American-Dutch basketball player

Gerald Robinson (born September 15, 1984) is an American-Dutch basketball.
The 230 lb, 6 ft 9 power forward attended University of Tennessee at Martin, and started his career in the Spanish LEB Bronze league with Oviedo CB and later Cantabria Baloncesto. Later on Robinson also played for teams in the Netherlands, Cyprus, and Iceland.

==Playing career==
Robinson spent the 2010–2011 season with Haukar where he averaged 20.6 points and league leading 13.6 rebounds during the regular season. In January 2014, he signed with Höttur of the Höttur where he averaged 21.9 points and 9.6 rebounds during the regular season and playoffs.

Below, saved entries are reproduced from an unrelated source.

(** Rotating towards [d] lifts the node on the other side. *)
Lemma wp_rotate s root k d c a x c' b y e Q :
  zip_at s root k (node d c a x (node d c' b y e)) →
  (∀ s', zip_at s' root k (node d c' (node d c a x b) y e) →
         same_outside (inorder (plug k (node d c a x (node d c' b y e)))) root s s' → Q () s') →
  wp (rotate d x root) Q s.
Proof.
  intros Hz HQ. pose proof (zip_good_node _ _ _ _ _ _ _ _ Hz) as Hg.
  destruct Hz as (Hk & Ht & Hgall). rewrite root_of_node in Hk.
  rewrite !tree_at_node, root_of_node in Ht. destruct Ht as (Hx & Ha & Hy & Hb & He).
  rewrite (inorder_node_perm d c' b y e) in Hg. cbn [app] in Hg.
  rewrite good_addrs_cons, !good_addrs_app, good_addrs_cons, !good_addrs_app in Hg.
  destruct Hg as (Hxg & Hxn & Hag & (Hyg & Hyn & (Hbg & Heg & Hbe) & Hkg & Hyk) & Hayk).
  assert (x ≠ y) as Hxy by set_solver.
  pose proof (aligned_ctx_parent k Hkg) as Hpar.
  unfold rotate. apply wp_bind. eapply wp_get_child_opp; [done|].
  apply wp_bind. eapply wp_parent_dir; [done..|].
  apply wp_bind. eapply wp_get_child; [done|].
  apply wp_bind. eapply wp_set_child_opp; [done|].
  set (s1 := upd_node x _ s).
  assert (agree_off [x] (rb_nodes s) (rb_nodes s1)) as Ha1
    by (apply agree_off_insert; set_solver).
  assert (rb_nodes s1 !! y = Some (mk_dir d x c' (root_of b) (root_of e))) as Hy1
    by (simpl; by rewrite lookup_insert_ne).
  apply wp_bind. apply (wp_reparent s1 y b x); [|done|apply Hyg|apply Hxg|..].
  { eapply tree_at_frame; [done..|set_solver]. }
  { intros Q' HQ'. apply wp_bind. by eapply wp_get_child. }
  intros s2 Hb2 Ha2 Hr2.
  assert (rb_nodes s2 !! y = Some (mk_dir d x c' (root_of b) (root_of e))) as Hy2
    by (rewrite Ha2; [done|set_solver]).
  apply wp_bind. eapply wp_set_child; [done|].
  apply wp_bind. eapply wp_set_parent_dir; [apply lookup_insert_eq|apply Hxg|done|].
  set (s3 := upd_node y _ (upd_node y _ s2)).
  assert (agree_off [y] (rb_nodes s2) (rb_nodes s3)) as Ha3.
  { eapply agree_off_trans; apply agree_off_insert; set_solver. }
  apply wp_bind. apply (wp_change_child s3 root k).
  { eapply (ctx_at_frame s); [done|exact (agree_off_app (agree_off_app Ha1 Ha2) Ha3)
      |by simpl; rewrite Hr2|set_solver]. }
  { rewrite good_addrs_cons. split_and!; [done|set_solver|done]. }
  intros s4 Hk4 Ha4 Hr4.
  assert (rb_nodes s4 !! x = Some (mk_dir d (ctx_parent k) c (root_of a) (root_of b))) as Hx4.
  { rewrite Ha4, Ha3, Ha2 by set_solver. simpl. by rewrite lookup_insert_eq. }
  eapply wp_set_parent_dir; [done..|apply Hyg|]. set (s5 := upd_node x _ s4).
  assert (agree_off [x] (rb_nodes s4) (rb_nodes s5)) as Ha5
    by (apply agree_off_insert; set_solver).
  pose proof (agree_off_app Ha3 (agree_off_app Ha4 Ha5)) as Ha25.
  pose proof (agree_off_app (agree_off_app Ha1 Ha2) Ha25) as Ha05.
  apply HQ; [unfold zip_at; split_and!|split].
  - rewrite root_of_node. eapply ctx_at_frame; [done..|]. set_solver.
  - rewrite !tree_at_node, !root_of_node. split_and!.
    + rewrite Ha5, Ha4 by set_solver. apply lookup_insert_eq.
    + apply lookup_insert_eq.
    + eapply tree_at_frame; [exact Ha|exact Ha05|]. set_solver.
    + eapply tree_at_frame; [exact Hb2|exact Ha25|]. set_solver.
    + eapply tree_at_frame; [exact He|exact Ha05|]. set_solver.
  - revert Hgall. rewrite !inorder_plug_perm, !inorder_node_perm. apply good_addrs_perm.
    solve_Permutation.
  - eapply agree_off_weaken; [exact Ha05|].
    intros z. rewrite inorder_plug_perm, !inorder_node_perm. set_solver.
  - intros r Hr. rewrite Hr4 by done. simpl. by rewrite Hr2.
Qed.
(* ===== verification/RbInv.v ===== *)
(** * The red-black invariant, on trees and on zippers

    [rb n t]: no red node of [t] has a red child and every path from its root
    to a leaf meets [n] black nodes.  [rbk n k] is the same statement about
    everything around a hole that expects a subtree of black height [n].
    [valid t] is the invariant the library maintains for a whole tree. *)

From stdpp Require Import gmap numbers list.
From S2P Require Import Prelude RbNode RbTree RbZip.

Fixpoint rb (n : nat) (t : tree) : Prop :=
  match t with
  | E => n = 0
  | T Red l _ r => tcolor l = Black ∧ tcolor r = Black ∧ rb n l ∧ rb n r
  | T Black l _ r => match n with 0 => False | S m => rb m l ∧ rb m r end
  end.

Definition top_black (k : ctx) : Prop :=
  match k with [] => False | f :: _ => f_color f = Black end.

Fixpoint rbk (n : nat) (k : ctx) : Prop :=
  match k with
  | [] => True
  | Frame _ Black _ s :: k' => rb n s ∧ rbk (S n) k'
  | Frame _ Red _ s :: k' => tcolor s = Black ∧ rb n s ∧ top_black k' ∧ rbk n k'
  end.

Definition valid (t : tree) : Prop := tcolor t = Black ∧ ∃ n, rb n t.

Lemma rb_red n d a x b :
  rb n (node d Red a x b) ↔ tcolor a = Black ∧ tcolor b = Black ∧ rb n a ∧ rb n b.
Proof. destruct d; simpl; tauto. Qed.

Lemma rb_black n d a x b : rb (S n) (node d Black a x b) ↔ rb n a ∧ rb n b.
Proof. destruct d; simpl; tauto. Qed.

Lemma rb_black_inv n d a x b :
  rb n (node d Black a x b) → ∃ m, n = S m ∧ rb m a ∧ rb m b.
Proof. destruct n as [|n]; [by destruct d|]. rewrite rb_black. eauto. Qed.

Lemma rb_E n : rb n E ↔ n = 0.
Proof. done. Qed.

Lemma rb_paint_black n t : tcolor t = Red → rb n t → rb (S n) (paint Black t).
Proof. destruct t as [|[] l x r]; simpl; naive_solver. Qed.

Lemma paint_black_id t : tcolor t = Black → paint Black t = t.
Proof. by destruct t as [|[] l x r]. Qed.

Lemma tcolor_paint_black t : tcolor (paint Black t) = Black.
Proof. by destruct t. Qed.

Lemma rb_plug n k t :
  rbk n k → rb n t → (tcolor t = Red → top_black k) → valid (plug k t).
Proof.
  revert n t. induction k as [|[d c p s] k IH]; intros n t Hk Ht Hc; simpl in *.
  - split; [|by exists n]. destruct (tcolor t); naive_solver.
  - destruct c.
    + destruct Hk as (Hs & Hsn & Htop & Hk). apply (IH n); [done| |by rewrite tcolor_node].
      apply rb_red. split_and!; [|done..]. destruct (tcolor t); [|done].
      by specialize (Hc eq_refl).
    + destruct Hk as [Hs Hk]. apply (IH (S n)); [done|by apply rb_black|].
      by rewrite tcolor_node.
Qed.

Lemma plug_rb_inv k t n0 :
  rb n0 (plug k t) → tcolor (plug k t) = Black →
  ∃ n, rbk n k ∧ rb n t ∧ (tcolor t = Red → top_black k).
Proof.
  revert t. induction k as [|[d c p s] k IH]; intros t Hrb Hc; simpl in *.
  { exists n0. split_and!; [done..|]. by rewrite Hc. }
  destruct (IH _ Hrb Hc) as (n & Hk & Ht & Htop). rewrite tcolor_node in Htop. destruct c.
  - apply rb_red in Ht as (? & ? & ? & ?). exists n. split_and!; try done; [naive_solver|].
    congruence.
  - apply rb_black_inv in Ht as (m & -> & ? & ?). exists m. done.
Qed.

Lemma valid_plug_inv k t :
  valid (plug k t) → ∃ n, rbk n k ∧ rb n t ∧ (tcolor t = Red → top_black k).
Proof. intros [Hc [n Hn]]. by eapply plug_rb_inv. Qed.

(** Subtrees of black height at least one have a root node. *)
Lemma rb_S_nonempty n t : rb (S n) t → t ≠ E.
Proof. intros Ht ->. done. Qed.

(** A black tree of positive black height is a black node. *)
Lemma rb_S_black d n t :
  rb (S n) t → tcolor t = Black → ∃ a x b, t = node d Black a x b ∧ rb n a ∧ rb n b.
Proof.
  intros Ht Hc. destruct (tree_node t d) as [->|(c & a & x & b & ->)]; [done|].
  rewrite tcolor_node in Hc. subst c. apply rb_black in Ht as [??]. eauto 8.
Qed.

(** ** Logarithmic height *)

Fixpoint height (t : tree) : nat :=
  match t with E => 0 | T _ l _ r => S (height l `max` height r) end.

Lemma rb_height n t :
  rb n t → height t ≤ 2 * n + (if decide (tcolor t = Red) then 1 else 0).
Proof.
  revert n. induction t as [|[] l IHl x r IHr]; intros n Ht; simpl in *; [lia| |].
  - destruct Ht as (Hl & Hr & Htl & Htr). specialize (IHl _ Htl). specialize (IHr _ Htr).
    rewrite Hl in IHl. rewrite Hr in IHr. simpl in *. lia.
  - destruct n as [|n]; [done|]. destruct Ht as [Htl Htr].
    specialize (IHl _ Htl). specialize (IHr _ Htr). repeat case_decide; lia.
Qed.

Lemma rb_size n t : rb n t → 2 ^ n ≤ S (length (inorder t)).
Proof.
  revert n. induction t as [|[] l IHl x r IHr]; intros n Ht; simpl in *.
  - by subst.
  - destruct Ht as (_ & _ & Htl & Htr). specialize (IHl _ Htl). rewrite length_app. simpl. lia.
  - destruct n as [|n]; [done|]. destruct Ht as [Htl Htr].
    specialize (IHl _ Htl). specialize (IHr _ Htr). rewrite length_app. simpl. lia.
Qed.

Lemma valid_height t : valid t → 2 ^ (height t / 2) ≤ S (length (inorder t)).
Proof.
  intros [Hc [n Hn]]. pose proof (rb_height n t Hn) as Hh. pose proof (rb_size n t Hn).
  rewrite Hc in Hh. rewrite decide_False in Hh by done.
  assert (height t / 2 ≤ n) by (apply Nat.Div0.div_le_upper_bound; lia).
  transitivity (2 ^ n); [|done]. apply Nat.pow_le_mono_r; lia.
Qed.

Lemma length_ctx_height k t : length k + height t ≤ height (plug k t).
Proof.
  revert t. induction k as [|[d c p s] k IH]; intros t; [done|].
  simpl. etransitivity; [|apply IH]. destruct d; simpl; lia.
Qed.

(** A root struct at [root] heads a well-formed red-black tree [t]. *)
Definition is_rbtree (s : rbmem) (root : Z) (t : tree) : Prop :=
  zip_at s root [] t ∧ valid t.

Lemma is_rbtree_E s root : rb_roots s !! root = Some NULL → is_rbtree s root E.
Proof. intros Hr. split; [|by split; [|exists 0]]. repeat split; [done|constructor|constructor]. Qed.
(** ** One branch: a red sibling is rotated away first *)
Lemma wp_erase_branch s root n d cp p sib k t :
  let k0 := Frame d cp p sib :: k in
  zip_at s root k0 t → tcolor t = Black → rb n t → rbk (S n) k0 →
  wp (erase_branch d root p) (er_step s root (er_variant k0 t) (inorder (plug k0 t))) s.
Proof.
  intros k0 Hz Htc Ht Hk0. pose proof (zip_up Hz) as Hzp.
  unfold erase_branch. apply wp_bind, (wp_zip_child_opp Hzp).
  assert (sib ≠ E) as Hne.
  { destruct cp; simpl in Hk0; [destruct Hk0 as (_ & Hs & _)|destruct Hk0 as [Hs _]];
      by eapply rb_S_nonempty. }
  destruct (tree_node sib d) as [->|(cs & a & o & b & ->)]; [done|]. rewrite root_of_node.
  pose proof (zip_other Hz) as Hzo. apply wp_bind, (wp_zip_is_red Hzo).
  assert (er_variant k0 t = S (S (length k))) as Hvar.
  { unfold er_variant. rewrite Htc. done. }
  case_bool_decide as Hcs.
  - subst cs. assert (cp = Black) as ->.
    { destruct cp; [|done]. simpl in Hk0. rewrite tcolor_node in Hk0. by destruct Hk0. }
    simpl in Hk0. destruct Hk0 as ((Hac & Hbc & Ha & Hb)%rb_red & Hk).
    apply wp_bind, wp_bind, (wp_zip_set_black Hzo). intros s1 Hz1 Hs1.
    apply zip_other in Hz1. rewrite opp_opp in Hz1. apply zip_up in Hz1.
    apply wp_bind, (wp_zip_set_red Hz1). intros s2 Hz2 Hs2.
    apply wp_bind. eapply wp_rotate; [exact Hz2|]. intros s3 Hz3 Hs3.
    apply zip_into in Hz3. apply (wp_zip_child_opp Hz3).
    destruct (rb_S_black d n a Ha Hac) as (a1 & oo & a2 & -> & Ha1 & Ha2). rewrite root_of_node.
    apply zip_into in Hz3. eapply wp_mono.
    + eapply (wp_erase_tail s3 root n d Red p a1 oo a2 _ t (er_variant k0 t));
        [exact Hz3|done|done| |lia|done].
      simpl. rewrite tcolor_node, rb_black. split_and!; done.
    + intros r s' Hr. eapply er_step_mono; [|].
      { repeat (eapply same_outside_step; [|eassumption|unfold k0; solve_inorder]).
        apply same_outside_refl. }
      replace (inorder (plug k0 t)) with (inorder (plug (Frame d Red p (node d Black a1 oo a2) ::
        Frame d Black o b :: k) t)); [done|]. unfold k0. solve_inorder.
  - destruct cs; [done|]. apply wp_bind, wp_ret. rewrite Hvar.
    apply (wp_erase_tail s root n); [done..|lia|lia].
Qed.

(** The root of a zipper below a non-empty path is on the path. *)
Lemma root_of_plug_in k t : k ≠ [] → root_of (plug k t) ∈ ctx_addrs k.
Proof.
  revert t. induction k as [|[d c p s] k IH]; [done|]. intros t _. apply elem_of_ctx_addrs_cons.
  simpl. destruct k as [|f k]; [left; apply root_of_node|]. right; right. by apply IH.
Qed.

Lemma root_of_plug_ne s root k t :
  zip_at s root k t → k ≠ [] → root_of t ≠ root_of (plug k t).
Proof.
  intros (_ & Hg & Hd)%zip_good Hk Heq. pose proof (root_of_plug_in k t Hk) as Hin.
  rewrite <-Heq in Hin. destruct (root_of_in t) as [[Hn _]|Hin']; [|set_solver].
  rewrite Hn in Hin. by apply (good_addrs_elem _ _ Hg) in Hin as [? _].
Qed.

(** Distinct siblings have distinct root addresses. *)
Lemma zip_roots_ne s root k d c a x b :
  zip_at s root k (node d c a x b) → b ≠ E → root_of b ≠ root_of a.
Proof.
  intros Hz Hb Heq. pose proof (zip_good_node _ _ _ _ _ _ _ _ Hz) as Hg.
  rewrite good_addrs_cons, !good_addrs_app in Hg. destruct Hg as (_ & _ & Hga & (Hgb & _) & Hd).
  destruct (root_of_in b) as [[_ ?]|Hinb]; [done|].
  destruct (root_of_in a) as [[Hn _]|Hina].
  - rewrite Heq, Hn in Hinb. by apply (good_addrs_elem _ _ Hgb) in Hinb as [? _].
  - apply (Hd _ Hina). rewrite <-Heq. set_solver.
Qed.

(** One iteration of the loop: it stops at a red focus or at the root. *)
Lemma wp_erase_body s root n k t Q :
  zip_at s root k t → er_inv n k t →
  (tcolor t = Red ∨ k = [] → Q (inr (root_of t)) s) →
  (∀ r s', er_step s root (er_variant k t) (inorder (plug k t)) r s' → Q r s') →
  wp (__rb_erase_color_body root (root_of t, ctx_parent k)) Q s.
Proof.
  intros Hz Hinv Hdone Hstep. rewrite __rb_erase_color_body_eq.
  apply wp_bind. eapply wp_zip_null_or_black; [done|]. apply wp_bind.
  pose proof (proj1 (zip_plug _ _ _ _) Hz) as Hzr. eapply wp_zip_get_root; [done|].
  destruct Hinv as [Hk [[Htc Ht]|[Htc Ht]]]; rewrite Htc; [|apply wp_ret; auto].
  destruct k as [|[d cp p sib] k].
  { rewrite bool_decide_true by done. simpl. rewrite bool_decide_true by done.
    apply wp_ret. auto. }
  rewrite bool_decide_true, (bool_decide_false (root_of t = _))
    by (done || by eapply root_of_plug_ne). simpl.
  pose proof (zip_up Hz) as Hzp.
  assert (wp (erase_branch d root p) Q s) as Hbranch.
  { eapply wp_mono; [by eapply (wp_erase_branch s root n d cp p sib k t)|]. done. }
  apply wp_bind. destruct d.
  - change (get_left p) with (get_child L p). apply (wp_zip_child Hzp).
    by rewrite bool_decide_true.
  - change (get_left p) with (get_child (opp R) p). apply (wp_zip_child_opp Hzp).
    rewrite bool_decide_false; [done|]. eapply zip_roots_ne; [done|].
    destruct cp; simpl in Hk; [destruct Hk as (_ & Hs & _)|destruct Hk as [Hs _]];
      by eapply rb_S_nonempty.
Qed.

Robinson spent the 2017–2018 season with the Surrey Scorchers of the British Basketball League, averaging 13.8 points and 6.1 rebounds.

In June, 2018, Robinson signed with Njarðvík of the Úrvalsdeild karla. He was released by Njarðvík on 27 September 2018 prior to the start of the season. In October he signed with ÍR. In 22 regular season games, Robinson averaged 18.3 points and team leading 9.5 rebounds per game. On April 1, 2019, he helped ÍR to victory in game 5 of its first-round playoff series against second seeded Njarðvík. With the victory, ÍR became the third team in the Úrvalsdeild history to come back from a 0–2 deficit and win a best-of-five series. On April 19, he scored 22 points in ÍR's game 5 victory against top seeded Stjarnan, helping ÍR to the Úrvalsdeild finals.

On August 25, 2019, Robinson signed with Haukar with whom he previously played during the 2010–11 Úrvalsdeild season.

On 4 August 2020, Robinson signed with 1. deild karla club Sindri Höfn. In 19 games, he averaged 22.3 points and 10.1 rebounds per game for Sindri which finished with the third best record in the league.

In July 2021, Robinson signed with rival 1. deild club Körfuknattleiksfélag Selfoss. During his first season with the club, he averaged 24.2 points and 12.6 rebounds per game.